TASK TO COMPLETE >> Check each line of the entries below for the string "CtxTx" and state how many lines have it, with no other text.

▬▬▬

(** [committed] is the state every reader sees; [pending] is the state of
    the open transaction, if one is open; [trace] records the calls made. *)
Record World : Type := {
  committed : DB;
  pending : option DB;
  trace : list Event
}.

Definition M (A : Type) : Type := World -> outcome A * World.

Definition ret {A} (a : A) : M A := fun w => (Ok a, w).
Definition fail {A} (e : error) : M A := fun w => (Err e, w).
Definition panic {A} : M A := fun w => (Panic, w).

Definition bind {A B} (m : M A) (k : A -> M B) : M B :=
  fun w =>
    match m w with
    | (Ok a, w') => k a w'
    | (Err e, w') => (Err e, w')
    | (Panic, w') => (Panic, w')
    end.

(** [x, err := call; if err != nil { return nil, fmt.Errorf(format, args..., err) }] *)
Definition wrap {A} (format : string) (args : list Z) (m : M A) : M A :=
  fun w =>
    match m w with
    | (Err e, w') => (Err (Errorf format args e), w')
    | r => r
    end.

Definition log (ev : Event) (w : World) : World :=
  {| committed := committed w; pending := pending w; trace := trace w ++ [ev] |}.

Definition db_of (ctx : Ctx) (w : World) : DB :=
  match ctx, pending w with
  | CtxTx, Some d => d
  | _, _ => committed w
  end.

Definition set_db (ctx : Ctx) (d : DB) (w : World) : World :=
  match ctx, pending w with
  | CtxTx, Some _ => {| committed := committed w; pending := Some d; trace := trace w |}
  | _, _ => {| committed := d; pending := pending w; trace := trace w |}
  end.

▬▬▬

ANSWER SPACE >> 2